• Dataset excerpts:
○ ○ ○ ○ ○ ○ ○
(** * PubSubMFE: a shallow embedding of src/PubSubMFE.js

    The development follows the source file: JavaScript values, the heap
    objects the two classes share with their callers (arrays, subscription
    closures, Map objects), the class [DataObservable] and the class
    [PubSubMFE], then the properties of their operations.

    Conventions of the embedding.
    - A method is a function in a small state-and-exception monad: it takes
      the state, returns an [outcome] and the state reached, also when it
      throws (the writes made before a throw persist, as in JavaScript).
    - A subscriber callback is opaque caller code.  It is modelled by the
      source text it stringifies to and by the set of values on which it
      throws; every invocation is recorded in the trace [delivered].  The
      callbacks do not call back into the stream.
    - Numbers are the integral ones ([Z]); there is no NaN and no Date. *)

From stdpp Require Import gmap strings list fin_maps pretty.
From Stdlib Require Import ZArith Lia.

Set Warnings "-register-all".
Local Open Scope string_scope.
Local Open Scope list_scope.

(** ** JavaScript values *)

(** A plain object carries its identity [ref] (what [===] compares) and its
    own enumerable properties in insertion order. *)
Inductive value : Type :=
  | VUndefined
  | VNull
  | VBool (b : bool)
  | VNum (n : Z)
  | VStr (s : string)
  | VObj (ref : nat) (props : list (string * value)).

(** [!v] is [negb (truthy v)]. *)
Definition truthy (v : value) : bool :=
  match v with
  | VUndefined | VNull => false
  | VBool b => b
  | VNum n => negb (Z.eqb n 0)
  | VStr s => negb (String.eqb s "")
  | VObj _ _ => true
  end.

(** [v1 === v2]: primitives by value, objects by identity. *)
Definition strict_eq (v1 v2 : value) : bool :=
  match v1, v2 with
  | VUndefined, VUndefined => true
  | VNull, VNull => true
  | VBool a, VBool b => Bool.eqb a b
  | VNum a, VNum b => Z.eqb a b
  | VStr a, VStr b => String.eqb a b
  | VObj r1 _, VObj r2 _ => Nat.eqb r1 r2
  | _, _ => false
  end.

(** [typeof v === 'object'] *)
Definition typeof_object (v : value) : bool :=
  match v with
  | VNull | VObj _ _ => true
  | _ => false
  end.

(** Neither [null] nor an object. *)
Definition primitive (v : value) : bool := negb (typeof_object v).

Fixpoint string_chars (s : string) : list value :=
  match s with
  | EmptyString => []
  | String c s' => VStr (String c EmptyString) :: string_chars s'
  end.

(** The own enumerable properties [Object.keys] walks: those of a plain
    object, the indexed characters of a string, none for the other
    primitives. *)
Definition own_props (v : value) : list (string * value) :=
  match v with
  | VObj _ props => props
  | VStr s => imap (fun i c => (pretty i, c)) (string_chars s)
  | _ => []
  end.

Definition Object_keys (v : value) : list string := (own_props v).*1.

Fixpoint assoc (k : string) (props : list (string * value)) : option value :=
  match props with
  | [] => None
  | (k', v) :: props' => if String.eqb k k' then Some v else assoc k props'
  end.

(** [v[k]] for an own property, [undefined] when there is none. *)
Definition get_prop (v : value) (k : string) : value :=
  default VUndefined (assoc k (own_props v)).

(** ** Outcomes and the state-and-exception monad *)

Inductive error : Type :=
  | ChannelRequired     (* Error("Channel is required") *)
  | NewStateRequired    (* Error("New state is required") *)
  | CallbackRequired    (* Error("Callback is required") *)
  | ConfigConflict      (* Error("channel default already exists, ...") *)
  | CallbackError       (* whatever a subscriber callback threw *)
  | TypeError.          (* a method called on [undefined] *)

(** The three argument checks of the registry. *)
Definition invalid_argument (e : error) : bool :=
  match e with
  | ChannelRequired | NewStateRequired | CallbackRequired => true
  | _ => false
  end.

Inductive outcome (A : Type) : Type :=
  | Ok (a : A)
  | Throw (e : error).
Arguments Ok {A} a.
Arguments Throw {A} e.

Definition M (S A : Type) : Type := S -> outcome A * S.

Definition ret {S A} (a : A) : M S A := fun s => (Ok a, s).
Definition throw {S A} (e : error) : M S A := fun s => (Throw e, s).
Definition bind {S A B} (m : M S A) (k : A -> M S B) : M S B :=
  fun s => match m s with
           | (Ok a, s') => k a s'
           | (Throw e, s') => (Throw e, s')
           end.
Definition gets {S A} (f : S -> A) : M S A := fun s => (Ok (f s), s).
Definition get {S} : M S S := fun s => (Ok s, s).
Definition modify {S} (f : S -> S) : M S unit := fun s => (Ok tt, f s).

Notation "'do' x <- m ; k" := (bind m (fun x => k))
  (at level 10, x name, m at level 100, k at level 200).
Notation "m ;; k" := (bind m (fun _ => k))
  (at level 100, k at level 200, right associativity).

(** [m] leaves the component [proj] of the state alone, also when it throws. *)
Definition stable {S X A} (proj : S -> X) (m : M S A) : Prop :=
  forall s, proj (m s).2 = proj s.

(** [Array.prototype.forEach]: left to right, abandoned at the first throw. *)
Fixpoint forEach {S A} (f : A -> M S unit) (l : list A) : M S unit :=
  match l with
  | [] => ret tt
  | x :: l' => f x ;; forEach f l'
  end.

(** ** Heap objects *)

(** A subscriber callback: the text [String(callback)] yields (the key the
    stream uses in [observerState]) and the values it throws on. *)
Record Callback : Type := {
  cb_text : string;
  cb_throws : value -> bool;
}.

(** The environment of the closures one [subscribe] call creates:
    [filteredObserver], [replay] and the three handle methods all close over
    [callback], [filter], [replayPolicy] and the variable [paused]. *)
Record Subscription : Type := {
  callback : Callback;
  sub_filter : option (value -> value);   (* None: a falsy [filter] *)
  sub_replayPolicy : value;               (* VUndefined: not supplied *)
  paused : bool;
}.

Record Heap : Type := {
  arrays : gmap nat (list value);   (* array objects, by location *)
  next_loc : nat;                   (* the next array location *)
  closures : list Subscription;     (* subscription environments, by id *)
  delivered : list (nat * value);   (* trace: callback of subscription id
                                       was called with the value *)
}.

Definition array_read (a : nat) (h : Heap) : list value := arrays h !!! a.

Definition array_write (a : nat) (l : list value) (h : Heap) : Heap :=
  {| arrays := <[a := l]> (arrays h); next_loc := next_loc h;
     closures := closures h; delivered := delivered h |}.

(** [[]]: a new array object. *)
Definition array_new (h : Heap) : nat * Heap :=
  (next_loc h,
   {| arrays := <[next_loc h := []]> (arrays h); next_loc := S (next_loc h);
      closures := closures h; delivered := delivered h |}).

(** Any in-place mutation of the array at [a] (push, pop, splice, an
    assignment to an index or to [length], ...). *)
Definition array_mutate (a : nat) (f : list value -> list value) (h : Heap) : Heap :=
  array_write a (f (array_read a h)) h.

Definition set_closures (cs : list Subscription) (h : Heap) : Heap :=
  {| arrays := arrays h; next_loc := next_loc h;
     closures := cs; delivered := delivered h |}.

Definition log_delivery (id : nat) (v : value) (h : Heap) : Heap :=
  {| arrays := arrays h; next_loc := next_loc h;
     closures := closures h; delivered := delivered h ++ [(id, v)] |}.

Definition set_paused (b : bool) (c : Subscription) : Subscription :=
  {| callback := callback c; sub_filter := sub_filter c;
     sub_replayPolicy := sub_replayPolicy c; paused := b |}.

(** A heap with nothing allocated. *)
Definition empty_heap : Heap :=
  {| arrays := ∅; next_loc := 0; closures := []; delivered := [] |}.

(** ** class DataObservable *)

Module DataObservable.

Record t : Type := {
  bufferSize : Z;
  buffer : nat;                       (* location of the array this.buffer *)
  observers : list nat;               (* the filteredObserver closures, by id *)
  observerState : gmap string value;  (* a plain object: keys are strings *)
  replayPolicy : value;
}.

(** The state a method runs in: the receiver and the heap. *)
Record St : Type := { this : t; heap : Heap }.

Definition with_heap (f : Heap -> Heap) (s : St) : St :=
  {| this := this s; heap := f (heap s) |}.

Definition set_buffer (a : nat) (d : t) : t :=
  {| bufferSize := bufferSize d; buffer := a; observers := observers d;
     observerState := observerState d; replayPolicy := replayPolicy d |}.

Definition set_observers (os : list nat) (d : t) : t :=
  {| bufferSize := bufferSize d; buffer := buffer d; observers := os;
     observerState := observerState d; replayPolicy := replayPolicy d |}.

Definition set_observerState (m : gmap string value) (d : t) : t :=
  {| bufferSize := bufferSize d; buffer := buffer d; observers := observers d;
     observerState := m; replayPolicy := replayPolicy d |}.

Definition set_replayPolicy (p : value) (d : t) : t :=
  {| bufferSize := bufferSize d; buffer := buffer d; observers := observers d;
     observerState := observerState d; replayPolicy := p |}.

Definition with_this (f : t -> t) (s : St) : St :=
  {| this := f (this s); heap := heap s |}.

(** The contents of [this.buffer]. *)
Definition contents (s : St) : list value := array_read (buffer (this s)) (heap s).

(** [const { bufferSize = 1, replayPolicy = 'last' } = config]: a default
    applies when the property is [undefined].  The JSDoc types
    [config.bufferSize] as a number; a value of another type is outside
    that type and is read as the default here. *)
Definition config_bufferSize (config : value) : Z :=
  match get_prop config "bufferSize" with
  | VNum n => n
  | _ => 1%Z
  end.

Definition config_replayPolicy (config : value) : value :=
  match get_prop config "replayPolicy" with
  | VUndefined => VStr "last"
  | v => v
  end.

Definition constructor (config : value) (h : Heap) : St :=
  let '(a, h') := array_new h in
  {| this := {| bufferSize := config_bufferSize config;
                buffer := a;
                observers := [];
                observerState := ∅;
                replayPolicy := config_replayPolicy config |};
     heap := h' |}.

(** [this.observerState[key] = value] *)
Definition observerState_set (key : string) (v : value) : M St unit :=
  modify (with_this (fun d => set_observerState (<[key := v]> (observerState d)) d)).

(** [callback(value)] *)
Definition call (id : nat) (cb : Callback) (v : value) : M St unit :=
  modify (with_heap (log_delivery id v)) ;;
  if cb_throws cb v then throw CallbackError else ret tt.

(** What every [filteredObserver] arrow function stringifies to. *)
Definition filteredObserver_text : string :=
  "value => { if (!paused && (!filter || filter(value))) { this.observerState[callback] = value; callback(value); } }".

Definition passes (c : Subscription) (v : value) : bool :=
  match sub_filter c with
  | None => true
  | Some f => truthy (f v)
  end.

(** The closure [filteredObserver] of subscription [id].  Ids come from
    [subscribe] only, so the lookup succeeds. *)
Definition filteredObserver (id : nat) (v : value) : M St unit :=
  do oc <- gets (fun s => closures (heap s) !! id);
  match oc with
  | None => ret tt
  | Some c =>
      if negb (paused c) && passes c v then
        observerState_set (cb_text (callback c)) v ;;
        call id (callback c) v
      else ret tt
  end.

(** [setState(value)] *)
Definition setState (v : value) : M St unit :=
  modify (fun s => with_heap (array_mutate (buffer (this s)) (fun l => l ++ [v])) s) ;;
  (do s <- get;
   if Z.ltb (bufferSize (this s)) (Z.of_nat (length (contents s))) then
     modify (with_heap (array_mutate (buffer (this s)) tail))
   else ret tt) ;;
  do os <- gets (fun s => observers (this s));
  forEach (fun observer =>
             observerState_set filteredObserver_text v ;;
             filteredObserver observer v) os.

(** [array.slice(-1)] *)
Definition slice_last (l : list value) : list value := drop (length l - 1) l.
○ ○ ○ ○ ○ ○ ○
• Exercise details: Repeat the entries above exactly, from the first line through the line containing "Local Open Scope string_scope.".

• Exercise answer:
(** * PubSubMFE: a shallow embedding of src/PubSubMFE.js

    The development follows the source file: JavaScript values, the heap
    objects the two classes share with their callers (arrays, subscription
    closures, Map objects), the class [DataObservable] and the class
    [PubSubMFE], then the properties of their operations.

    Conventions of the embedding.
    - A method is a function in a small state-and-exception monad: it takes
      the state, returns an [outcome] and the state reached, also when it
      throws (the writes made before a throw persist, as in JavaScript).
    - A subscriber callback is opaque caller code.  It is modelled by the
      source text it stringifies to and by the set of values on which it
      throws; every invocation is recorded in the trace [delivered].  The
      callbacks do not call back into the stream.
    - Numbers are the integral ones ([Z]); there is no NaN and no Date. *)

From stdpp Require Import gmap strings list fin_maps pretty.
From Stdlib Require Import ZArith Lia.

Set Warnings "-register-all".
Local Open Scope string_scope.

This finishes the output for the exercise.